▶ Task to carry out
Return every line of the data that contains the string "elektraEscapeKeyNamePart".

▶ Data
========

(* ===== verification/NameFacts.v ===== *)
(** * NameFacts: operations on names

    Adding, setting and reading the base name of a key with a canonical name
    are the operations on the last element of its list of parts. *)
From S2P Require Export Hierarchy.

Lemma renamed_has_path K l k ns ps :
  path_ok ns ps -> has_path (<[l := named k (path_name ns ps)]> K) l ns ps.
Proof. intros Hok. split; [done|]. eexists. split; [apply lookup_insert_eq|done]. Qed.

(** ** Paths and their last part *)

Lemma path_name_snoc ns ps p :
  path_name ns (ps ++ [p]) =
  (match ns, ps with None, [] => [] | _, _ => path_name ns ps end) ++ SLASH :: elektraEscapeKeyNamePart p.
Proof.
  assert (escaped_path [p] = SLASH :: elektraEscapeKeyNamePart p) as E by (unfold escaped_path; simpl; by rewrite app_nil_r).
  destruct ns as [n|]; simpl; [by rewrite escaped_path_app, app_assoc, E|].
  destruct ps as [|p0 ps]; [by rewrite <- E|].
  change (p0 :: ps ++ [p]) with ((p0 :: ps) ++ [p]). by rewrite escaped_path_app, E.
Qed.

Lemma path_ok_snoc ns ps p : path_ok ns (ps ++ [p]) <-> path_ok ns ps /\ no_nul p.
Proof. unfold path_ok. rewrite Forall_app, Forall_singleton. tauto. Qed.

Lemma path_ok_app ns ps qs : path_ok ns ps -> Forall no_nul qs -> path_ok ns (ps ++ qs).
Proof. intros [Hns Hps] Hqs. split; [done|]. by apply Forall_app. Qed.

Lemma path_name_not_empty ns ps : path_ok ns ps -> deref (path_name ns ps) <> NUL.
Proof.
  intros [Hns _]. destruct ns as [n|]; [|by destruct ps]. simpl.
  repeat (apply elem_of_cons in Hns as [->|Hns]; [done|]). by apply elem_of_nil in Hns.
Qed.

(** The namespace of a name does not depend on its parts. *)
Lemma path_name_namespace ns ps :
  path_ok ns ps -> keyGetNameNamespace (Some (path_name ns ps)) = keyGetNameNamespace (Some (path_name ns [])).
Proof.
  intros [Hns _]. destruct ns as [n|]; [|by destruct ps].
  destruct ps as [|p ps]; [done|]. simpl path_name. rewrite escaped_path_cons.
  repeat (apply elem_of_cons in Hns as [->|Hns]; [done|]). by apply elem_of_nil in Hns.
Qed.

(** The scan of [keySetBaseName] finds the last part. *)
Lemma search_base_path fuel name qs p acc :
  Forall no_nul (qs ++ [p]) -> length qs + 1 < fuel ->
  search_base fuel name (escaped_path (qs ++ [p])) acc =
  Some (length name - length (elektraEscapeKeyNamePart p), length (elektraEscapeKeyNamePart p) + 1).
Proof.
  revert fuel acc. induction qs as [|q qs IH]; intros fuel acc Hps Hf; (destruct fuel as [|fuel]; simpl in Hf; [lia|]).
  - cbn [app] in Hps. apply Forall_cons in Hps as [Hp _]. cbn [app search_base]. rewrite escaped_path_cons, keyNameGetOneLevel_slash.
    rewrite keyNameGetOneLevel_escaped by (done || by left).
    rewrite decide_False by (by apply deref_escape_app). rewrite drop_app_length.
    change (escaped_path []) with (@nil ascii). rewrite app_nil_r.
    destruct fuel as [|fuel]; [lia|]. done.
  - simpl in Hps. apply Forall_cons in Hps as [Hq Hqs]. cbn [app search_base].
    rewrite escaped_path_cons, keyNameGetOneLevel_slash, keyNameGetOneLevel_escaped by auto with nonul.
    rewrite decide_False by (by apply deref_escape_app). rewrite drop_app_length. apply IH; [done|lia].
Qed.

Lemma search_base_root fuel name n ps acc :
  n ∈ namespace_roots -> Forall no_nul ps ->
  search_base (Datatypes.S fuel) name (n ++ escaped_path ps) acc =
  search_base fuel name (escaped_path ps) (Some (length name - length (n ++ escaped_path ps), length n + 1)).
Proof.
  intros Hn Hps. cbn [search_base]. destruct (path_name_level n ps) as [E Ed]; [done|]. simpl in E, Ed. rewrite E.
  rewrite decide_False; [by rewrite Ed|].
  destruct (root_facts n Hn) as (Hn0 & En & _). rewrite <- En. by apply deref_escape_app.
Qed.

Lemma last_part_app p u acc : no_nul p -> last_part (reverse p ++ NUL :: u) acc = p ++ acc.
Proof.
  intros Hp. revert acc. induction p as [|c p IH] using rev_ind; intros acc; [done|].
  apply no_nul_app in Hp as [Hp Hc]. rewrite reverse_app. inversion Hc; subst. simpl.
  rewrite decide_False by done. rewrite IH by done. by rewrite <- app_assoc.
Qed.

Lemma last_part_all p acc : no_nul p -> last_part (reverse p) acc = p ++ acc.
Proof.
  intros Hp. revert acc. induction p as [|c p IH] using rev_ind; intros acc; [done|].
  apply no_nul_app in Hp as [Hp Hc]. rewrite reverse_app. inversion Hc; subst. simpl.
  rewrite decide_False by done. rewrite IH by done. by rewrite <- app_assoc.
Qed.

Lemma path_uname_end ns ps : exists x, path_uname ns ps = x ++ [NUL].
Proof.
  unfold path_uname. destruct ps as [|p ps _] using rev_ind; [by exists (default [] ns)|].
  rewrite unescaped_bytes_app. change (unescaped_bytes [p]) with ((p ++ [NUL]) ++ []). rewrite app_nil_r.
  exists (default [] ns ++ NUL :: unescaped_bytes ps ++ p). by rewrite <- app_assoc; simpl; rewrite <- app_assoc.
Qed.

Lemma base_of_path ns ps :
  path_ok ns ps ->
  base_of (S (length (path_name ns ps))) (length (path_uname ns ps)) (path_uname ns ps) = default [] (last ps).
Proof.
  intros Hok. destruct ps as [|p ps _] using rev_ind.
  - destruct ns as [n|]; [|done]. destruct (root_facts n (proj1 Hok)) as (Hn & _). unfold base_of, path_uname, path_name.
    simpl default. change (unescaped_bytes []) with (@nil ascii). change (escaped_path []) with (@nil ascii).
    rewrite app_nil_r, reverse_app. cbn [reverse rev_append app tail]. rewrite last_part_all, app_nil_r, length_app by done.
    cbn [length]. assert ((S (length n) + (length n + 1 - 1 - length n) =? length n + 1) = true) as -> by (apply Nat.eqb_eq; lia).
    done.
  - pose proof (unescaped_name_length (path_name ns (ps ++ [p]))) as Hlen. rewrite path_name_uname in Hlen by done.
    apply path_ok_snoc in Hok as [Hok Hp]. destruct (path_uname_end ns ps) as [x Ex].
    assert (path_uname ns (ps ++ [p]) = x ++ NUL :: p ++ [NUL]) as E.
    { rewrite path_uname_app, Ex. change (unescaped_bytes [p]) with ((p ++ [NUL]) ++ []).
      by rewrite app_nil_r, <- app_assoc. }
    rewrite E in *. rewrite last_snoc. unfold base_of.
    assert (last_part (tail (reverse (x ++ NUL :: p ++ [NUL]))) [] = p) as ->.
    { rewrite app_comm_cons, app_assoc, reverse_app. simpl. rewrite reverse_app, reverse_cons, <- app_assoc. simpl.
      by rewrite last_part_app, app_nil_r. }
    rewrite length_app in *. cbn [length] in *. rewrite length_app in *. cbn [length] in *.
    assert ((S (length (path_name ns (ps ++ [p]))) + (length x + S (length p + 1) - 1 - length p) =?
      length x + S (length p + 1)) = false) as -> by (apply Nat.eqb_neq; lia). done.
Qed.

Lemma search_base_name ns ps p :
  path_ok ns (ps ++ [p]) ->
  let name := path_name ns (ps ++ [p]) in
  search_base (S (length name)) name name None =
  Some (length name - length (elektraEscapeKeyNamePart p), length (elektraEscapeKeyNamePart p) + 1).
Proof.
  intros Hok name. pose proof (proj2 Hok) as Hps.
  assert (length ps + 1 <= length (escaped_path (ps ++ [p]))) as Hl.
  { pose proof (length_escaped_path _ Hps) as H. rewrite length_app in H. exact H. }
  destruct ns as [n|].
  - destruct (root_facts n (proj1 Hok)) as (_ & _ & _ & Hne).
    assert (1 <= length n) by (destruct n; [done|simpl; lia]).
    unfold name at 3. simpl path_name. rewrite search_base_root by (done || apply Hok).
    apply search_base_path; [done|]. unfold name. simpl. rewrite length_app. lia.
  - unfold name at 3. rewrite path_name_cascading by (by destruct ps). apply search_base_path; [done|].
    unfold name. rewrite path_name_cascading by (by destruct ps). lia.
Qed.

Lemma search_base_empty ns :
  path_ok ns [] ->
  search_base (S (length (path_name ns []))) (path_name ns []) (path_name ns []) None =
  match ns with Some n => Some (0, length n + 1) | None => None end.
Proof.
  intros Hok. destruct ns as [n|]; [|done]. unfold path_name at 3. rewrite search_base_root by (done || apply Hok).
  unfold path_name. change (escaped_path []) with (@nil ascii). rewrite app_nil_r, Nat.sub_diag.
  destruct (root_facts n (proj1 Hok)) as (_ & _ & _ & Hne). by destruct n.
Qed.

(** ** Adding levels *)

Lemma last_app_ne {A} (u t : list A) : t <> [] -> last (u ++ t) = last t.
Proof. intros Ht. destruct t as [|x t _] using rev_ind; [done|]. by rewrite app_assoc, !last_snoc. Qed.

Lemma last_cons_ne {A} (c : A) t : t <> [] -> last (c :: t) = last t.
Proof. apply (last_app_ne [c]). Qed.

(** The escaping doubles the backslashes at the end. *)
Lemma escape_loop_end u m k :
  last u <> Some BSLASH -> u <> [] ->
  exists t, escape_part_loop (u ++ replicate m BSLASH) k = t ++ replicate (m + m) BSLASH /\ last t <> Some BSLASH /\ t <> [].
Proof.
  revert k. induction u as [|c u IH]; intros k Hl Hne; [done|].
  destruct u as [|d u].
  - simpl in Hl. simpl. rewrite decide_False by congruence.
    assert (escape_part_loop (replicate m BSLASH) 0 = replicate (m + m) BSLASH) as E.
    { rewrite <- (app_nil_r (replicate m BSLASH)), escape_part_loop_run. simpl. unfold elektraWriteBackslashes.
      by rewrite replicate_add. }
    rewrite E. case_decide; subst.
    + exists (BSLASH :: elektraWriteBackslashes k ++ [SLASH]). split_and!; [|by rewrite app_comm_cons, last_snoc|done].
      simpl. by rewrite <- app_assoc.
    + exists [c]. split_and!; [done|simpl; congruence|done].
  - destruct (IH (S k)) as (t1 & E1 & Hl1 & Hn1); [done|done|]. destruct (IH 0) as (t0 & E0 & Hl0 & Hn0); [done|done|].
    rewrite <- app_comm_cons. cbn [escape_part_loop]. rewrite app_comm_cons in *.
    repeat case_decide; rewrite ?E1, ?E0.
    + exists (c :: t1). split_and!; [done| |done]. by rewrite last_cons_ne.
    + exists ((BSLASH :: elektraWriteBackslashes k ++ [c]) ++ t0). rewrite last_app_ne by done.
      split_and!; [|done|done]. simpl. by rewrite <- !app_assoc.
    + exists (c :: t0). split_and!; [done| |done]. by rewrite last_cons_ne.
Qed.

Definition only_backslashes (p : cstr) : Prop := p <> [] /\ Forall (eq BSLASH) p.

#[global] Instance only_backslashes_dec p : Decision (only_backslashes p).
Proof. unfold only_backslashes. apply _. Defined.

Lemma only_backslashes_replicate u m :
  last u <> Some BSLASH -> u ++ replicate m BSLASH <> [] -> only_backslashes (u ++ replicate m BSLASH) <-> u = [].
Proof.
  intros Hl Hne. unfold only_backslashes. rewrite Forall_app. split.
  - intros [_ [Hu _]]. destruct u as [|c u _] using rev_ind; [done|]. apply Forall_app in Hu as [_ Hc].
    inversion Hc as [|? ? E]; subst. by rewrite last_snoc in Hl.
  - intros ->. split_and!; [done|constructor|]. by apply Forall_replicate.
Qed.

========

▶ Task answer
  (match ns, ps with None, [] => [] | _, _ => path_name ns ps end) ++ SLASH :: elektraEscapeKeyNamePart p.
  assert (escaped_path [p] = SLASH :: elektraEscapeKeyNamePart p) as E by (unfold escaped_path; simpl; by rewrite app_nil_r).
  Some (length name - length (elektraEscapeKeyNamePart p), length (elektraEscapeKeyNamePart p) + 1).
  Some (length name - length (elektraEscapeKeyNamePart p), length (elektraEscapeKeyNamePart p) + 1).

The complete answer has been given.